> [Problem requirements]
Look over the entries that follow. Report how many lines contain "Hknown", with nothing else.

> [Data listing]
****************
(** The items of a paged collection of a snapshot. *)
Inductive CollectionItem :=
  | ItemCriterion (c : Criterion)
  | ItemConstraint (text : string)
  | ItemObligation (o : Obligation)
  | ItemAttempt (a : AttemptRef).

(** * Blockers of several tasks *)

Abbreviation BlockerMap := (gmap TaskId (list Blocker)).

(** [entry(task).or_default().push(b)] *)
Definition push_blocker (task_id : TaskId) (b : Blocker) (m : BlockerMap) : BlockerMap :=
  <[task_id := default [] (m !! task_id) ++ [b]]> m.

(** [pending_questions_for_tasks]: the row [pending_question] finds, for every task
    that has one. *)
Definition pending_questions_for_tasks (ids : list TaskId) (db : TaskDb) : list QuestionRow :=
  omap (fun id => pending_question id db) (remove_dups ids).

(** [unresolved_obligations_for_tasks], [unknown_attempts_for_tasks]: grouped by
    task, so a task without such a row has no group. *)
Definition grouped (count : TaskId -> nat) (ids : list TaskId) : list (TaskId * nat) :=
  omap (fun id => if decide (count id = 0) then None else Some (id, count id)) (remove_dups ids).

(** [plan_blockers_on] of several tasks. *)
Definition plan_blockers_map (ids : list TaskId) (db : TaskDb) : BlockerMap :=
  list_to_map (omap (fun id => match plan_blockers_on id db with [] => None | l => Some (id, l) end) (remove_dups ids)).

(** The pending fork of each task, and the decision of those that wait. *)
Definition add_pending (lifecycles : gmap TaskId Lifecycle) (acc : gmap TaskId QuestionRow * BlockerMap) (q : QuestionRow)
    : gmap TaskId QuestionRow * BlockerMap :=
  let '(pending, blockers) := acc in
  (<[qr_task q := q]> pending,
   if decide (lifecycles !! qr_task q = Some LWaiting) then push_blocker (qr_task q) (decision_blocker q) blockers
   else blockers).

Definition add_counted (lifecycles : gmap TaskId Lifecycle) (mk : nat -> Blocker) (blockers : BlockerMap) (row : TaskId * nat)
    : BlockerMap :=
  if decide (lifecycles !! row.1 = Some LBlocked) then push_blocker row.1 (mk row.2) blockers else blockers.

Definition add_plan (pending : gmap TaskId QuestionRow) (acc : BlockerMap * BlockerMap) (task : TaskId * Lifecycle)
    : BlockerMap * BlockerMap :=
  let '(plan, blockers) := acc in
  let '(task_id, lifecycle) := task in
  if negb (projects_plan lifecycle) then (plan, blockers)
  else match plan !! task_id with
       | None => (plan, blockers)
       | Some rows =>
           let entry := extend_plan_blockers (default [] (blockers !! task_id)) rows (pending !! task_id) in
           (delete task_id plan, if decide (entry = []) then delete task_id blockers else <[task_id := entry]> blockers)
       end.

Definition add_own (blockers : BlockerMap) (task : TaskId * Lifecycle) : BlockerMap :=
  let '(task_id, lifecycle) := task in
  let blockers := if decide (lifecycle = LPaused) then push_blocker task_id workflow_off_blocker blockers else blockers in
  if decide (lifecycle = LBlocked) then
    if decide (default [] (blockers !! task_id) = []) then <[task_id := [no_ready_blocker]]> blockers else blockers
  else blockers.

(** [batched_blockers] *)
Definition batched_blockers (listed : list (TaskId * Lifecycle)) (db : TaskDb) : BlockerMap :=
  match listed with
  | [] => ∅
  | _ =>
      let ids := listed.*1 in
      let lifecycles := list_to_map (reverse listed) in
      let '(pending, blockers) := foldl (add_pending lifecycles) (∅, ∅) (pending_questions_for_tasks ids db) in
      let blockers := foldl (add_counted lifecycles obligations_blocker) blockers (grouped (fun id => unresolved_count id db) ids) in
      let blockers := foldl (add_counted lifecycles attempts_blocker) blockers (grouped (fun id => unknown_count id db) ids) in
      let '(_, blockers) := foldl (add_plan pending) (plan_blockers_map ids db, blockers) listed in
      foldl add_own blockers listed
  end.

(** * Pages *)

Section Pages.
(** The [rowid] each task row was inserted under. *)
Variable rowid : TaskId -> nat.

Definition rowid_le (a b : TaskId * TaskRow) : Prop := rowid a.1 <= rowid b.1.
#[local] Instance rowid_le_dec a b : Decision (rowid_le a b).
Proof. unfold rowid_le. apply _. Defined.
(* ===== verification/Schema.v ===== *)
(** The schema of the configuration ([src/src/config.rs]): one reader per section of
    a document, and the admission of a whole document.

    A reader takes the item the document holds and answers its typed value or the
    refusal that names the offending key.  Text of a document enters and leaves
    through the TOML library; the readers work on its tree ([Toml]).  The views the
    code keeps of [Config] are [Routes.Config] (what routes a request) and the
    sections around it. *)

From S2P Require Import Prelude.
From S2P Require Import Contracts.
From S2P Require Import Text.
From S2P Require Import Requests.
From S2P Require Import Notifications.
From S2P Require Import Store.
From S2P Require Import Identity.
From S2P Require Import Routes.
From S2P Require Import Net.
From S2P Require Import Providers.
From S2P Require Import Toml.

(** * The legal keys of each scope *)

Definition CONFIG_ROOTS : list string :=
  ["config_version"; "workflow"; "decisions"; "context"; "connections"; "profiles"; "models"; "hooks"; "mcp"].
Lemma root_view_iff fields s : NoDup fields.*1 -> try_fold (root_field os) no_sections fields = Ok s <-> root_view fields s.
Proof.
  intros Hn. split; [by apply root_view_of|]. intros Hv.
  assert (Hok : is_ok (try_fold (root_field os) no_sections fields) = true).
  { rewrite try_fold_ok by (intros; apply root_field_uniform).
    apply forallb_forall. intros [k item] Hin%list_elem_of_In.
    pose proof (elem_get _ _ _ Hn Hin) as Hget. destruct Hv as [Hknown Hve Hwo Hde Hco Hcn Hpr Hmo Hho Hmc].
    pose proof (Hknown k (list_elem_of_fmap_2 fst _ _ Hin)) as Hk. split_known Hk.
    - known_step root_field Hget Hve.
    - known_step root_field Hget Hwo.
    - known_step root_field Hget Hde.
    - known_step root_field Hget Hco.
    - known_step root_field Hget Hcn.
    - known_step root_field Hget Hpr.
    - known_step root_field Hget Hmo.
    - known_step root_field Hget Hho.
    - known_step root_field Hget Hmc. }
  apply is_ok_Ok in Hok as [s' Hs']. rewrite Hs'. f_equal. apply root_view_of in Hs'; [|done].
  destruct Hv, Hs'. destruct s, s'. cbn in *. congruence.
Qed.
End Root.

(** * Admission *)

Section Admission.
Variable os : TargetOs.

Lemma admit_credential_pass raw key u : admit_credential os raw key = Ok u <-> exists r, secret_ref_parse os raw = Ok r.
Proof.
  destruct u. unfold admit_credential, credential_ref_admitted. rewrite map_err_Ok.
  destruct (secret_ref_parse os raw) as [r|[|]]; naive_solver.
Qed.
(** [validate_model_reference] *)
Definition validate_model_reference (doc : Fields) (model : ModelAssign) (key : string) : answer unit :=
  match get "connections" doc ≫= as_table_like with
  | None => Ok tt
  | Some connections =>
      let? typed := typed_references connections (model_reference_names model) ∅ in check_model_refs typed model key
  end.

(** [validate_fallback_reference] *)
Definition validate_fallback_reference (doc : Fields) (fallback : FallbackAssign) (key : string) : answer unit :=
  match fallback with
  | AutoFallback chain =>
      match get "connections" doc ≫= as_table_like with
      | None => Ok tt
      | Some connections =>
          let? typed := typed_references connections (map fm_connection chain) ∅ in
          try_fold (fun _ entry => check_model_refs typed (Fixed entry) key) tt chain
      end
  | _ => Ok tt
  end.

(** The item of a target is judged by its own schema (the match of
    [validate_target]). *)
Definition validate_item (doc : Fields) (target : EditTarget) (key : string) (item : Item) : answer unit :=
  match target with
  | WorkflowEnabled => let? _ := ok_or (as_bool item) (schema_error key WorkflowEnabledNotBoolean) in Ok tt
  | ContextAutoCompact => let? _ := ok_or (as_bool item) (schema_error key ContextAutoCompactNotBoolean) in Ok tt
  | DecisionsMode =>
      let? raw := ok_or (as_str item) (schema_error key (ExpectedString "mode")) in
      let? _ := ok_or (decision_parse raw) (schema_error key (UnsupportedDecisionMode raw)) in Ok tt
  | DefaultsModel | GroupModel _ | PurposeModel _ =>
      let? model := model_assign item key in validate_model_reference doc model key
  | DefaultsEffort | PurposeEffort _ => let? _ := effort_assign item key in Ok tt
  | DefaultsFallback | PurposeFallback _ =>
      let? fallback := fallback_assign item key in validate_fallback_reference doc fallback key
  | PurposeEligible _ => let? _ := name_array item key EligibleNotArray EligibleEntryNotString in Ok tt
  | ConnectionRegion _ => let? _ := ok_or (as_str item) (schema_error key (ExpectedString "region")) in Ok tt
  | ConnectionProfile _ =>
      let? raw := ok_or (as_str item) (schema_error key (ExpectedString "profile")) in
      if default false (contains_key raw <$> (get "profiles" doc ≫= as_table_like)) then Ok tt
      else Err (schema_error key (UnknownProfileReference raw))
  | ProfileCredentialRef _ =>
      let? raw := ok_or (as_str item) (schema_error key (ExpectedString "credential_ref")) in admit_credential os raw key
  end.

(** [validate_target] *)
Definition validate_target (raw : option Fields) (target : EditTarget) (key : string) : answer unit :=
  match raw with
  | None => Err (schema_error key NoRetainedDocument)
  | Some doc =>
      let '(path, field) := target_path target in
      match (node ← item_at path (TTable false doc); table ← as_table_like node; get field table) with
      | None => Ok tt
      | Some item => validate_item doc target key item
      end
  end.

(** [finish_edit]: the document whose bytes are answered. *)
Definition finish_edit (c : FileConfig) : Fields := default [] (fc_raw c).

(** [commit_edit]: [c] holds what the edit left of the document, [original] what it
    was. *)
Definition commit_edit (key : string) (target : EditTarget) (original : option Fields) (edited : answer unit)
    (c : FileConfig) : answer Fields * FileConfig :=
  match (let? _ := edited in validate_target (fc_raw c) target key) with
  | Err error => (Err error, mkFileConfig (fc_view c) original)
  | Ok _ => let c := refresh_view_if_valid c in (Ok (finish_edit c), c)
  end.

(** [require_document] and the edit of what it answers. *)
Definition edit_document (key : string) (c : FileConfig) (edit : Fields -> answer Fields) : answer unit * FileConfig :=
  match fc_raw c with
  | None => (Err (schema_error key NoRetainedDocument), c)
  | Some doc =>
      match edit doc with
      | Ok doc => (Ok tt, mkFileConfig (fc_view c) (Some doc))
      | Err error => (Err error, c)
      end
  end.

(** [Config::set] *)
Definition set (key : string) (value : ConfigValue) (c : FileConfig) : answer Fields * FileConfig :=
  match (let? target := edit_target key in let? item := set_item key target value in Ok (target, item)) with
  | Err error => (Err error, c)
  | Ok (target, item) =>
      let '(path, field) := target_path target in
      let '(edited, c') :=
        edit_document key c (fun doc =>
          let? _ := require_declared_connection doc target key in
          ensure_in doc path key (fun table => set_field table field item)) in
      commit_edit key target (fc_raw c) edited c'
  end.

(** [Config::reset] *)
Definition reset (key : string) (c : FileConfig) : answer Fields * FileConfig :=
  match edit_target key with
  | Err error => (Err error, c)
  | Ok target =>
      if negb (is_override target) then (Err (schema_error key (RequiredNotResettable key)), c)
      else
        let '(path, field) := target_path target in
        let '(edited, c') :=
          edit_document key c (fun doc =>
            let? _ := require_declared_connection doc target key in Ok (remove_in doc path field)) in
        commit_edit key target (fc_raw c) edited c'
  end.

(** [Config::set_wire] *)
Definition set_wire (key : string) (value : Value) (c : FileConfig) : answer Fields * FileConfig :=
  match wire_value key value with
  | Err error => (Err error, c)
  | Ok value => set key value c
  end.

(** [Config::read_value] *)
Definition read_value (key : string) (c : FileConfig) : option Value :=
  carrier ← carrier_for key;
  names ← carrier_names carrier key;
  ca_read carrier (fc_view c) names.

(** * Moving a purpose *)

(** [move_purpose_table] *)
Definition move_rows (from to : string) (purposes : Fields) : Fields :=
  if contains_key to purposes then del from purposes
  else match get from purposes with
       | Some binding => put to binding (del from purposes)
       | None => purposes
       end.

(** The table at a path, edited in place; nothing where there is none. *)
Fixpoint edit_at (path : list string) (edit : Fields -> Fields) (node : Item) : Item :=
  match node with
  | TTable inline fields =>
      match path with
      | [] => TTable inline (edit fields)
      | segment :: path =>
          match get segment fields with
          | Some child => TTable inline (put segment (edit_at path edit child) fields)
          | None => node
          end
      end
  | _ => node
  end.

Definition purposes_of (doc : Fields) : option Fields :=
  models ← get "models" doc ≫= as_table_like;
  get "purposes" models ≫= as_table_like.

Definition move_purpose_table (from to : string) (doc : Fields) : Fields :=
  default doc (as_table_like (edit_at ["models"; "purposes"] (move_rows from to) (TTable false doc))).

(** One row of the document, under the name it is read by. *)
Definition one_purpose (name : string) (def : option PurposeDef) : Config :=
  mkConfig ∅ ∅ (mkModels None ∅ (match def with Some def => {[ name := def ]} | None => ∅ end)).

Definition read_row (name : string) (purposes : Fields) : answer (option PurposeDef) :=
  match get name purposes with
  | Some entry => let? def := read_purpose name entry in Ok (Some def)
  | None => Ok None
  end.

(** [Config::rebind_purpose] *)
Definition rebind_purpose (from to : string) (c : FileConfig) : answer (option Fields) * FileConfig :=
  match fc_raw c ≫= purposes_of with
  | None => (Ok None, c)
  | Some purposes =>
      match read_row from purposes with
      | Err error => (Err error, c)
      | Ok None => (Ok None, c)
      | Ok (Some binding) =>
          match (let? target := read_row to purposes in
                 (merge_purposes (one_purpose to target) (one_purpose to (Some binding))).1) with
          | Err error => (Err error, c)
          | Ok _ =>
              let moved :=
                if decide (from <> to) then mkFileConfig (fc_view c) (move_purpose_table from to <$> fc_raw c) else c in
              let c := refresh_view_if_valid moved in
              (Ok (Some (finish_edit c)), c)
          end
      end
  end.

(** [purpose_moves] *)
Definition purpose_moves (rules : list IdentityMigration) : list (string * string) :=
  map (fun r => (old_id r, new_id r)) (filter (fun r => kind r = Role) rules).

(** [Config::planned_purpose_moves]: the moves proven against a copy. *)
Fixpoint plan_moves (moves : list (string * string)) (proven : FileConfig) : answer (list (string * string)) :=
  match moves with
  | [] => Ok []
  | (from, to) :: moves =>
      let '(moved, proven) := rebind_purpose from to proven in
      let? moved := moved in
      let? rest := plan_moves moves proven in
      Ok (match moved with Some _ => (from, to) :: rest | None => rest end)
  end.
Definition planned_purpose_moves (rules : list IdentityMigration) (c : FileConfig) : answer (list (string * string)) :=
  plan_moves (purpose_moves rules) c.

(** [Config::move_purpose_bindings] *)
Fixpoint move_bindings (moves : list (string * string)) (edit : option Fields) (c : FileConfig)
    : answer (option Fields) * FileConfig :=
  match moves with
  | [] => (Ok edit, c)
  | (from, to) :: moves =>
      match rebind_purpose from to c with
      | (Err error, c) => (Err error, c)
      | (Ok (Some moved), c) => move_bindings moves (Some moved) c
      | (Ok None, c) => move_bindings moves edit c
      end
  end.
Definition move_purpose_bindings (moves : list (string * string)) (c : FileConfig) : answer (option Fields) * FileConfig :=
  move_bindings moves None c.
End Config.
****************
> [Solution to the exercise]
2